With economic challenges affecting both borrowers and lenders, the finance markets continue to operate, albeit at reduced levels compared to recent years. Notwithstanding these challenges, the legal landscape continues to evolve. For our last update of 2023, we consider legislative and market developments across Europe, impacting the real estate finance market.

Here we provide a snapshot of some of these recent developments across seven EMEA jurisdictions: Belgium, Czech Republic, Germany, Italy, Luxembourg, Spain and United Kingdom.

Please find below an interactive map, click the country of interest to you to find out the latest legislative changes, judgments and other news impacting real estate financings in your chosen jurisdiction.


Mandatory Updates to Articles of Association

Our clients are reminded of the obligation to update their Belgian articles of association to reflect the new Companies and Associations Code. Companies have until the end of the year to effect this change. In some cases, the new Companies and Associations Code provides some much-needed flexibility and bringing articles in line with the new law allows companies to operate with more freedom – we therefore advise our clients to take advantage of this opportunity, where possible.

One additional point to note is that certain affected companies (particularly some older forms of private limited liability companies) also need to convert their legal form into one of the new legal formats by this date. If a company fails to comply, then on 1 January 2024, the company will automatically be converted into the legal form that best matches with its old form (which may not be suitable for companies in all cases).

Czech Republic

Preventive Restructuring: new opportunities for entrepreneurs in difficulties

After many years of waiting, the Act on Preventive Restructuring (Act No. 284/2023 Coll.) came into effect on 23 September 2023. This piece of legislation implements the Directive of the European Parliament and the Council (EU) 2019/1023 of 20 June 2019, as we have noted in many other EU jurisdictions in our other publications (and seen in Luxembourg, below). The aim of this legislation is to introduce an out-of-court form of restructuring for entrepreneurs in financial difficulty, thereby offering a more effective alternative to traditional insolvency proceedings. This restructuring process averts impending bankruptcy based on private-law negotiation. The court only intervenes if the restructuring plan is not accepted.

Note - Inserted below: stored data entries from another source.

(* ===== verification/ConfTyping.v ===== *)
(** * Well-typed action lists

    The translation of an action line tracks the header stack of the packet.
    This file states what its result promises: every action refers to headers
    of the stack as it is when the action runs, and to fields inside these
    headers.  [acts_typed s l s'] says so of the actions [l] of a pipeline
    whose packets have the stack [s] at the start; [s'] is the stack at the end. *)

From S2P Require Import Prelude TimeUtils CString Protocol Packet HeaderField ParseTree Action ConfUtils ConfActions ConfPipeline.
Import Time CStr Proto Pkt Field Parse Act ConfU ConfA ConfP.

Module Typing.

#[local] Open Scope list_scope.
#[local] Open Scope Z_scope.

Abbreviation stack := (list ProtocolID).

Definition plen (id : ProtocolID) : Z := bytelength (protocol_from_id id).

Definition ids (st : StageState) : stack := n_id <$> headers st.

(** The field lies inside its header. *)
Definition field_ok (s : stack) (f : HeaderField) : Prop :=
  0 <= header_idx f ∧ 0 <= hf_bitoffset f ∧ 0 < hf_bitcount f ∧
  ∃ id, s !! Z.to_nat (header_idx f) = Some id ∧ hf_bitoffset f + hf_bitcount f <= 8 * plen id.

(** The field belongs to some header of the stack.  (The index on the
    right-hand side of an assignment of a new header is not adjusted to the
    insertion, so the header may be another one than the configuration names.) *)
Definition source_field_ok (s : stack) (f : HeaderField) : Prop :=
  0 <= header_idx f < Z.of_nat (length s) ∧ 0 <= hf_bitoffset f ∧ 0 < hf_bitcount f ∧
  hf_bitoffset f + hf_bitcount f <= 320.

(** The writer was selected for the target and a value of that shape. *)
Definition writes (w : value_consumer) (f : HeaderField) (off cnt : Z) : Prop :=
  ∀ ptr, header_get_field_writer f (mk_value ptr off cnt) = Some w.

Section typing.
Context (c : Conf).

The main advantages of this process for entrepreneurs include: (i) the choice given to entrepreneurs as to whether or not to participate (this being a voluntary process); (ii) the ability for the debtor to maintain control over their company during the process; and (iii) the fact that such a process only requires a majority agreement (rather than the consent of all parties), making the process more efficient.

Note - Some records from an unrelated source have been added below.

(** *** Deleting a header *)

(** Actions that keep the stack, in front of the newest one. *)
Lemma del_filter_ok st n k st' :
  ids st !! k = Some (n_id n) → del_filter st n (Z.of_nat k) = Good st' → actions st ≠ [] →
  headers st' = headers st ∧
  ∃ l, actions st' = newaction st :: l ++ tail (actions st) ∧ acts_typed c (ids st) (rev l) (ids st).
Proof.
  intros Hk H Hne. unfold del_filter in H. destruct (actions st) as [|a0 rest] eqn:Ea; [done|].
  unfold newaction. rewrite Ea. cbn [head default tail].
  destruct (protocol_get_field_by_type (n_id n) PFTYPE_TSNSEQ) as [f|] eqn:Ef.
  - res_inv H. apply push_leaf_ok in E as (a' & Ea' & Ht & Eh).
    2: { eapply type_meta_ok; [| |exact Ef|set_solver]; [lia|]. by rewrite Nat2Z.id. }
    good_subst H. split; [done|]. exists [a']. unfold swap_new. cbn. rewrite Ea', Ea. split; [done|].
    econstructor; [exact Ht|constructor].
  - injection H as <-. split; [done|]. exists []. split; [done|constructor].
Qed.

Lemma del_nexthdr_ok s prev k n next l :
  s !! k = Some (n_id n) → (∀ p, prev = Some p → (0 < k)%nat ∧ s !! (k - 1)%nat = Some (n_id p)) →
  del_nexthdr prev (Z.of_nat k) n next = Good l → Forall (assign_ok c s) l.
Proof.
  intros Hk Hprev H. unfold del_nexthdr in H. destruct prev as [p|]; [|by injection H as <-].
  destruct (has_nexthdr p); [|by injection H as <-]. destruct (Hprev p eq_refl) as [? Hp].
  destruct next as [nx|]; res_inv H; injection H as <-; (constructor; [|constructor]).
  - eapply nexthdr_from_type_ok; [| |exact E]; [lia|]. by replace (Z.to_nat _) with (k - 1)%nat by lia.
  - eapply nexthdr_copy_ok; [| | | |exact E]; try lia.
    + by replace (Z.to_nat _) with (k - 1)%nat by lia.
    + by rewrite Nat2Z.id.
Qed.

Entrepreneurs are entitled to initiate preventive restructuring processes if they have sufficiently serious financial difficulties, defined by the law as: "the operation of the establishment does not produce income sufficient to pay monetary debts which have arisen during the past year within their maturity periods"; although there are some exclusions in cases where the entrepreneur has displayed dishonest intentions in certain instances.

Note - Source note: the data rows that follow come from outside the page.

(* ===== verification/Assemble.v ===== *)
(** * Assembling pipelines (assemble_fieldassigns and assemble_actions of
    conf_actions.c, create_action_* of action.c)

    The intermediate actions of a stream become a pipeline and, for every
    branch of a replication, a pipeline of its own.  Pipelines get the numbers
    that [Pipeline.v] uses for pointers, in the order of their allocation.

    Maintenance points belong to another component: creating one may fail, and
    what it returns is only handed on. *)

From S2P Require Import Prelude TimeUtils CString Protocol Packet HeaderField Checksum ParseTree Action Object Pipeline ConfUtils ConfActions.
Import Time CStr Proto Pkt Field Csum Parse Act Obj Pipe ConfU ConfA.

Module Asm.

#[local] Open Scope list_scope.
#[local] Open Scope Z_scope.

(** ** Maintenance points *)

Inductive OAM_MP_Type := OAM_Start | OAM_Stop | OAM_Intermediate.

(** The arguments of [oam_new_maintenance_point]; the pipeline comes with its
    mask, the only part of it that is read. *)
Record MpRequest := mk_rq {
  rq_stream : string;
  rq_name : string;
  rq_type : OAM_MP_Type;
  rq_level : Z;
  rq_protostack : list ProtocolID;
  rq_obj : option ObjRef;
  rq_pipe : option (nat * bool);
  rq_idx : nat;
  rq_addr : list OAM_MP_Address
}.

(** The component that keeps the maintenance points. *)
Class MaintenancePoints (R : Type) := {
  oam_new_maintenance_point : MpRequest → R → option (nat * R)
}.

(** ** Assignments *)

(** [calloc] leaves the constant empty when there is a reader. *)
Definition no_value : Value := mk_value (PtrOwn []) 0 0.

Definition assemble_assign (a : ConfAssignment) : Res EditAssign :=
  match rhs a with
  | CVARTYPE_FIELD _ rd | CVARTYPE_IFACE _ _ rd => Good (mk_assign (ca_write a) (lhs_field a) (Some rd) no_value)
  | CVARTYPE_CONST v =>
      match copy_value v with
      | Some v => Good (mk_assign (ca_write a) (lhs_field a) None v)
      | None => Crash
      end
  end.

Fixpoint assemble_assigns (l : list ConfAssignment) : Res (list EditAssign) :=
  match l with
  | [] => Good []
  | a :: l => a ← assemble_assign a; l ← assemble_assigns l; Good (a :: l)
  end.

(** An empty list is the null pointer, like an error. *)
Definition assemble_fieldassigns (l : list ConfAssignment) : Res (list EditAssign) :=
  if l is [] then Err else assemble_assigns l.

(** ** Actions *)

Section assemble.
Context {R : Type} `{!MaintenancePoints R}.
Context (addrs : gmap nat (list OAM_MP_Address)).

(** The heap that is built: pipelines, objects and maintenance points. *)
Record Build := mk_build {
  b_pipes : gmap nat Pipeline;
  b_next : nat;
  b_objs : gmap nat Object;
  b_mps : R
}.

Definition ref_object (o : ObjRef) (b : Build) : Res Build :=
  match b_objs b !! o_id o with
  | Some ob => Good (mk_build (b_pipes b) (b_next b) (<[o_id o := pipeline_object_ref ob]> (b_objs b)) (b_mps b))
  | None => Crash
  end.

Definition store_pipes (o : ObjRef) (l : list nat) (b : Build) : Res Build :=
  match b_objs b !! o_id o with
  | Some (mk_object (Obj.PIPEOBJ_REPL r) n) =>
      Good (mk_build (b_pipes b) (b_next b)
              (<[o_id o := mk_object (Obj.PIPEOBJ_REPL (store_replication_pipelines r l)) n]> (b_objs b)) (b_mps b))
  | _ => Crash
  end.

Definition deref_ca {A} (o : option A) : Res A := if o is Some a then Good a else Crash.
Definition unless_null {A} (o : option A) : Res A := if o is Some a then Good a else Err.

(** [oam_new_maintenance_point(...)]; [NULL] is an error. *)
Definition new_mp (o : OamData) (t : OAM_MP_Type) (pipe : option (nat * bool)) (i : nat)
    (addr : list OAM_MP_Address) (b : Build) : Res (nat * Build) :=
  nm ← deref_ca (mp_name o);
  '(mp, r) ← unless_null (oam_new_maintenance_point
     (mk_rq (mp_stream o) nm t (u32 (mp_level o)) (mp_protostack o) (mp_obj o) pipe i addr) (b_mps b));
  Good (mp, mk_build (b_pipes b) (b_next b) (b_objs b) r).

Definition oam_receive (o : OamData) (intermediate : bool) (b : Build) : Res (Action * Build) :=
  '(mp, b) ← new_mp o (if intermediate then OAM_Intermediate else OAM_Stop) None 0 [] b;
  a ← deref_ca (create_action_oam_receive mp (mp_protostack o));
  Good (a, b).

Definition create_action_oam_inject (o : OamData) (intermediate : bool) (pl : nat) (masked : bool) (i : nat) (b : Build)
    : Res (Action * Build) :=
  let addr := default [] (k ← mp_addr o; addrs !! k) in
  '(mp, b) ← new_mp o (if intermediate then OAM_Intermediate else OAM_Start) (Some (pl, masked)) i addr b;
  Good (ACTION_OAMINJECT mp, b).

Definition checksum_params (d : CsumData) : Res ChecksumParameters :=
  f ← deref_ca (cs_field d);
  Good (mk_cp (header_idx f) (cs_proto d) (cs_ip_idx d) (cs_ip_version d)).

(** The actions that need neither a branch nor a maintenance point. *)
Definition assemble_leaf (ca : ConfAction) (b : Build) : Res (Action * Build) :=
  let only (r : Res Action) := a ← r; Good (a, b) in
  match ca with
  | CA_ADD a => Good (ACTION_ADD (pos_idx a) (add_id a) (add_len a), b)
  | CA_CHECKSUM d => only (ACTION_CHECKSUM <$> checksum_params d)
  | CA_DEL _ i => Good (ACTION_DEL i, b)
  | CA_DELAY v offl => only (ms ← deref_ca (float_to_u32 v); Good (ACTION_DELAY (timespec_from_msec ms) offl))
  | CA_DROP => Good (ACTION_DROP, b)
  | CA_EDIT l => only (ACTION_EDIT <$> assemble_fieldassigns l)
  | CA_ELIM r _ stack =>
      o ← deref_ca r; a ← deref_ca (create_action_elim (o_id o) stack); b ← ref_object o b; Good (a, b)
  | CA_FILTEROAM f => Good (ACTION_FILTEROAM f, b)
  | CA_POF p => o ← deref_ca p; b ← ref_object o b; Good (ACTION_POF (o_id o), b)
  | CA_READSEQ f => only (ACTION_READSEQ <$> deref_ca f)
  | CA_READTSTAMP f => only (ACTION_READTSTAMP <$> deref_ca f)
  | CA_SEND i => only (ACTION_SEND <$> deref_ca i)
  | CA_SEQGEN g => o ← deref_ca g; b ← ref_object o b; Good (ACTION_SEQGEN (o_id o), b)
  | CA_SETLENGTH _ f n i => only ((λ f, ACTION_SETLENGTH f n i) <$> deref_ca f)
  | CA_TTLCHECK => Good (ACTION_TTLCHECK, b)
  | CA_TTLREDUCE f cs => only ((λ f, create_action_ttlreduce f cs) <$> deref_ca f)
  | CA_VERIFY d => only (ACTION_VERIFY <$> checksum_params d)
  | CA_WRITESEQ f => only (ACTION_WRITESEQ <$> deref_ca f)
  | CA_WRITETSTAMP f => only (ACTION_WRITETSTAMP <$> deref_ca f)
  | CA_UNDEF | CA_JUMP _ => Err
  | CA_MEPSTART _ | CA_MEPSTOP _ | CA_MIP _ | CA_REPL _ _ _ => Crash
  end.

Definition add_pipe (id : nat) (pl : Pipeline) (b : Build) : Build :=
  mk_build (<[id := pl]> (b_pipes b)) (b_next b) (b_objs b) (b_mps b).

Definition alloc_pipe (b : Build) : nat * Build :=
  (b_next b, mk_build (b_pipes b) (S (b_next b)) (b_objs b) (b_mps b)).

(** [asm ca pl masked i b] assembles one action at position [i] of the pipeline. *)
Definition assembler : Type := ConfAction → nat → bool → nat → Build → Res (list Action * Build).

Section lists.
Context (asm : assembler).

Fixpoint assemble_list (l : list ConfAction) (pl : nat) (masked : bool) (i : nat) (b : Build)
    : Res (list Action * Build) :=
  match l with
  | [] => Good ([], b)
  | ca :: l =>
      '(a, b) ← asm ca pl masked i b;
      '(r, b) ← assemble_list l pl masked (i + length a) b;
      Good (a ++ r, b)
  end.

(** The caller of [assemble_actions] owns the reference of the new pipeline. *)
Definition assemble_pipeline (nm : string) (l : list ConfAction) (masked : bool) (b : Build) : Res (nat * Build) :=
  match l with
  | [] => Err
  | _ =>
      let '(id, b) := alloc_pipe b in
      '(acts, b) ← assemble_list l id masked 0 b;
      Good (id, add_pipe id (mk_pipeline acts 1 masked nm) b)
  end.

Fixpoint assemble_branches (br : list (string * list ConfAction * bool)) (b : Build) : Res (list nat * Build) :=
  match br with
  | [] => Good ([], b)
  | (nm, l, m) :: br =>
      '(id, b) ← assemble_pipeline nm l m b;
      '(ids, b) ← assemble_branches br b;
      Good (id :: ids, b)
  end.
End lists.

Fixpoint assemble_action (ca : ConfAction) (pl : nat) (masked : bool) (i : nat) (b : Build)
    : Res (list Action * Build) :=
  match ca with
  | CA_MEPSTART o => '(a, b) ← create_action_oam_inject o false pl masked i b; Good ([a], b)
  | CA_MEPSTOP o => '(a, b) ← oam_receive o false b; Good ([a], b)
  | CA_MIP o =>
      '(a, b) ← oam_receive o true b;
      '(a', b) ← create_action_oam_inject o true pl masked (S i) b;
      Good ([a; a'], b)
  | CA_REPL br o stack =>
      '(ids, b) ← assemble_branches assemble_action br b;
      a ← deref_ca (create_action_repl ids (o_id <$> o) stack);
      b ← match o with
          | Some o => b ← ref_object o b; store_pipes o ids b
          | None => Good b
          end;
      Good ([a], b)
  | _ => '(a, b) ← assemble_leaf ca b; Good ([a], b)
  end.

Definition assemble_actions (stream_name : string) (l : list ConfAction) (masked : bool) (b : Build)
    : Res (nat * Build) := assemble_pipeline assemble_action stream_name l masked b.
End assemble.
End Asm.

A restructuring plan is created jointly by the entrepreneur and selected creditors. It contains proposals to avoid financial difficulties, such as changes in assets, debts, equity or operational adjustments. The plan must detail the current economic situation of the entrepreneur, the reasons for the difficulties, lists of receivables and the measures proposed to avert further financial problems. The restructuring plan is considered fair if each group of secured creditors is provided with the same or similar security and also receives performance that equals to at least the value of the security. The effectiveness of the restructuring plan depends on the approval of at least a 3/4 majority within each group of creditors. Voting can be replaced by concluding an agreement on the adoption of the restructuring plan in the form of a notarial deed between the entrepreneur and the majority of the affected parties. In some cases, a confirming decision of the restructuring court is required for the restructuring plan to come into effect.


German Transparency Register

Since 2020, foreign companies looking to acquire real estate in Germany, directly or indirectly, were required to register themselves on the Transparency Register. However, since December of last year, the obligations were extended such that foreign companies that were already owners of German real estate were also expected to register themselves.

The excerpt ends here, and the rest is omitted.